Eustis Estate

The Third Floor


The family spaces on the third floor contain a billiard room, two bed chambers, two large storage closets, and W.E.C. Eustis’s laboratory. A doorway leads to the service wing of the house, seamlessly closing off the areas where the domestic staff lived and worked.



Behind each of the large half-round stained glass windows is a hidden attic room lit by exterior windows that provide sunlight to illuminate the stained glass from behind.

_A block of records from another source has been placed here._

(* ------------------------------------------------------------------ *)
(** ** The file filters, by the shape of the name *)

(** X1. A file name is taken by the extension filter exactly when it is
    some stem, a dot and one of the listed extensions, letter for letter. *)
Theorem X1_extension_filter_is_a_suffix_test (c : config) (filename : string) :
  extension_excluded c filename = true <->
  exists ext stem,
    In ext (excluded_extensions c) /\ filename = stem ++ "." ++ ext.
Proof.
  rewrite extension_excluded_true. split.
  - intros [ext [Hin He]]. apply endswith_iff in He. destruct He as [stem ->].
    now exists ext, stem.
  - intros [ext [stem [Hin ->]]]. exists ext. split; [exact Hin|].
    apply endswith_iff. now exists stem.
Qed.

(** X2. A file name without a dot is never taken by the extension
    filter, whatever the list holds: a file called [log] is kept when
    [log] is an excluded extension. *)
Theorem X2_no_dot_no_extension (c : config) (filename : string) :
  PyStr.contains "." filename = false ->
  extension_excluded c filename = false.
Proof.
  intro Hdot. destruct (extension_excluded c filename) eqn:He; [|reflexivity].
  apply extension_excluded_true in He. destruct He as [ext [_ He]].
  apply endswith_iff in He. destruct He as [stem ->].
  assert (H : PyStr.contains "." (stem ++ "." ++ ext) = true)
    by (apply contains_iff; now exists stem, ext).
  congruence.
Qed.

Lemma X2_witness :
  extension_excluded
    (defaults (Sample.args "." (Some ["log"; "py"]) None None None None))
    "log" = false.
Proof. apply X2_no_dot_no_extension. reflexivity. Defined.

(** X3. A file name is taken by the pattern filter exactly when one of
    the listed patterns occurs somewhere inside it. *)
Theorem X3_pattern_filter_is_a_substring_test (c : config) (filename : string) :
  pattern_excluded c filename = true <->
  exists pattern before after,
    In pattern (excluded_file_patterns c)
    /\ filename = before ++ pattern ++ after.
Proof.
  rewrite pattern_excluded_true. split.
  - intros [pattern [Hin Hc]]. apply contains_iff in Hc.
    destruct Hc as [before [after ->]]. now exists pattern, before, after.
  - intros [pattern [before [after [Hin ->]]]]. exists pattern.
    split; [exact Hin|]. apply contains_iff. now exists before, after.
Qed.

(** X4. A file name passes the [included_files] gate exactly when the
    list is empty or one of its strings occurs somewhere inside the
    name. *)
Theorem X4_file_gate_is_a_substring_test (c : config) (filename : string) :
  not_included c filename = false <->
  included_files c = [] \/
  exists pattern before after,
    In pattern (included_files c) /\ filename = before ++ pattern ++ after.
Proof.
  unfold not_included.
  rewrite andb_false_iff, negb_false_iff, existsb_exists. split.
  - intros [Hn|[pattern [Hin Hc]]].
    + left. destruct (included_files c); [reflexivity | discriminate Hn].
    + right. apply contains_iff in Hc. destruct Hc as [before [after ->]].
      now exists pattern, before, after.
  - intros [->|[pattern [before [after [Hin ->]]]]].
    + now left.
    + right. exists pattern. split; [exact Hin|].
      apply contains_iff. now exists before, after.
Qed.

(** X5. An empty string among [included_files] lets every file name
    through that gate, and an empty string among [included_directories]
    opens the directory gate for every directory. *)
Theorem X5_empty_inclusion_string_admits_all (c : config) :
  (In "" (included_files c) ->
     forall filename, not_included c filename = false)
  /\ (In "" (included_directories c) ->
        forall current_dir, directory_not_included c current_dir = false).
Proof.
  split; intros Hin x.
  - unfold not_included. apply andb_false_iff. right.
    apply negb_false_iff, existsb_exists. exists "".
    split; [exact Hin | apply contains_empty].
  - unfold directory_not_included. apply andb_false_iff. right.
    apply negb_false_iff, existsb_exists. exists "".
    split; [exact Hin | apply contains_empty].
Qed.

Lemma X5_witness :
  let c := defaults (Sample.args "." None None (Some ["src"; ""])
                                 (Some ["test_"; ""]) None) in
  not_included c "main.py" = false
  /\ directory_not_included c "./docs" = false.
Proof.
  intro c. split.
  - apply (proj1 (X5_empty_inclusion_string_admits_all c)).
    right. left. reflexivity.
  - apply (proj2 (X5_empty_inclusion_string_admits_all c)).
    right. left. reflexivity.
Defined.

(* ------------------------------------------------------------------ *)
(** ** Pruning is by the exact name *)

Lemma mem_iff (x : string) (l : list string) :
  PyStr.mem x l = true <-> In x l.
Proof.
  unfold PyStr.mem. rewrite existsb_exists. split.
  - intros [y [Hy He]]. apply String.eqb_eq in He. now subst.
  - intro H. exists x. split; [exact H | apply String.eqb_refl].
Qed.

(** X6. After line 61 the walk is left with exactly the subdirectory
    names that are not, as whole strings, in [excluded_directories]; a
    name that only contains an excluded name stays. *)
Theorem X6_pruning_is_exact_match (excluded dirs : list string) (d : string) :
  In d (kept excluded dirs) <-> In d dirs /\ ~ In d excluded.
Proof.
  unfold kept. rewrite filter_In, negb_true_iff.
  pose proof (mem_iff d excluded) as Hm.
  destruct (PyStr.mem d excluded); intuition congruence.
Qed.

(* ------------------------------------------------------------------ *)
(** ** Splitting at the separator *)

Lemma split_nonempty (c : ascii) (s : string) : PyStr.split c s <> [].
Proof.
  destruct s as [|x s]; cbn [PyStr.split]; [discriminate|].
  destruct (Ascii.eqb x c); [discriminate|].
  destruct (PyStr.split c s); discriminate.
Qed.

Lemma split_app_sep (c : ascii) (a b : string) :
  PyStr.split c (a ++ String c b) = (PyStr.split c a ++ PyStr.split c b)%list.
Proof.
  induction a as [|x a IH]; cbn [append PyStr.split].
  - rewrite Ascii.eqb_refl. reflexivity.
  - destruct (Ascii.eqb x c).
    + now rewrite IH.
    + rewrite IH. pose proof (split_nonempty c a) as Hne.
      destruct (PyStr.split c a); [congruence | reflexivity].
Qed.

(** A string without the separator: the first letter is not one, nor is
    any later one. *)
Lemma no_sep_cons (x : ascii) (s : string) :
  PyStr.contains PosixPath.sep (String x s) = false ->
  Ascii.eqb x PosixPath.sep_char = false
  /\ PyStr.contains PosixPath.sep s = false.
Proof.
  cbn [PyStr.contains]. intro H. apply orb_false_iff in H.
  destruct H as [Hp Hc]. split; [|exact Hc].
  destruct (Ascii.eqb_spec x PosixPath.sep_char) as [->|]; [|reflexivity].
  destruct s; discriminate Hp.
Qed.

Lemma split_no_sep (s : string) :
  PyStr.contains PosixPath.sep s = false ->
  PyStr.split PosixPath.sep_char s = [s].
Proof.
  induction s as [|x s IH]; intro H; [reflexivity|].
  apply no_sep_cons in H. destruct H as [Hx Hs].
  cbn [PyStr.split]. rewrite Hx, (IH Hs). reflexivity.
Qed.

Lemma last_app_nonempty {A : Type} (l1 l2 : list A) (d : A) :
  l2 <> [] -> last (l1 ++ l2) d = last l2 d.
Proof.
  intro Hne. induction l1 as [|x l1 IH]; [reflexivity|].
  cbn [app last]. destruct (l1 ++ l2)%list eqn:E; [|exact IH].
  apply app_eq_nil in E. destruct E as [_ E]. congruence.
Qed.

Lemma basename_after_sep (a n : string) :
  PyStr.contains PosixPath.sep n = false ->
  PosixPath.basename (a ++ PosixPath.sep ++ n) = n.
Proof.
  intro Hn. unfold PosixPath.basename, PosixPath.sep. cbn [append].
  change "/"%char with PosixPath.sep_char.
  rewrite split_app_sep, last_app_nonempty by apply split_nonempty.
  now rewrite split_no_sep.
Qed.

Lemma no_sep_not_absolute (n : string) :
  PyStr.contains PosixPath.sep n = false ->
  PyStr.startswith n PosixPath.sep = false.
Proof.
  unfold PyStr.startswith. destruct n; cbn [PyStr.contains]; intro H;
    apply orb_false_iff in H; tauto.
Qed.

(** [join] with a name that has no separator. *)
Lemma join_name (a n : string) :
  PyStr.contains PosixPath.sep n = false ->
  PosixPath.join a n =
  if negb (PyStr.truthy a) || PyStr.endswith a PosixPath.sep then a ++ n
  else a ++ PosixPath.sep ++ n.
Proof.
  intro Hn. unfold PosixPath.join. now rewrite (no_sep_not_absolute n Hn).
Qed.

Lemma basename_join (top name : string) :
  PyStr.contains PosixPath.sep name = false ->
  PosixPath.basename (PosixPath.join top name) = name.
Proof.
  intro Hn. rewrite (join_name top name Hn).
  destruct top as [|x top].
  - cbn [PyStr.truthy negb orb append].
    unfold PosixPath.basename. now rewrite split_no_sep.
  - cbn [PyStr.truthy negb orb].
    destruct (PyStr.endswith (String x top) PosixPath.sep) eqn:He.
    + apply endswith_iff in He. destruct He as [stem ->].
      rewrite append_assoc. now apply basename_after_sep.
    + now apply basename_after_sep.
Qed.

(* ------------------------------------------------------------------ *)
(** ** The directory gate looks at one name *)

(** X7. For a subdirectory the gate of lines 64 to 67 tests the
    subdirectory's own name and nothing of the path above it: the base
    name of [join(top, name)] is [name], so a directory below a matching
    one is not admitted for that reason. *)
Theorem X7_gate_tests_the_own_name (c : config) (top name : string) :
  PyStr.contains PosixPath.sep name = false ->
  PosixPath.basename (PosixPath.join top name) = name
  /\ directory_not_included c (PosixPath.join top name) =
     nonempty (included_directories c)
     && negb (existsb (fun pattern => PyStr.contains pattern name)
                      (included_directories c)).
Proof.
  intro Hn. pose proof (basename_join top name Hn) as Hb.
  split; [exact Hb|]. unfold directory_not_included. now rewrite Hb.
Qed.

Historic Builder's Plans: Third Floor

View the original builder's plan of the third floor, which is not open to the public

Third Floor Map

This builder’s plan shows the original layout of the third floor. The family spaces consisted of two bed chambers, which were eventually occupied by Fred and Gus Eustis after they became too old to sleep in the Night Nursery, a Billiards Room, and W.E.C. Eustis’s Laboratory. There were several servant bedrooms on the service wing of the third floor, separated from the family space by a door. In the Trunk Room was a 600 gallon tank for holding water that fed the house. The water tank in that location was used until 2016. The third floor is not open to the public.

Billiard Room


This room was labeled as the Billiard Room on the historic builder’s plans. We do not know if W.E.C. Eustis ever had a billiards table in this room. The room also contains a large porch, which was originally open but was glassed in sometime during the 20th century.



A staircase hidden behind the velvet curtain in the library leads to a third-floor room W.E.C. Eustis called his “laboratory,” which once housed his “tinkering room” where he worked on devices such as radios and other new technology.

None of the equipment from the laboratory remains today. The room is now used for collections processing and storage.

Service Wing


While most of the staff lived on the second floor, there was at least one servant bedroom (later converted into a bathroom) and several storage spaces in the service wing of the third floor. This part of the house was separated from the family space by a door and, typical of the time, is far plainer than the main part of the house.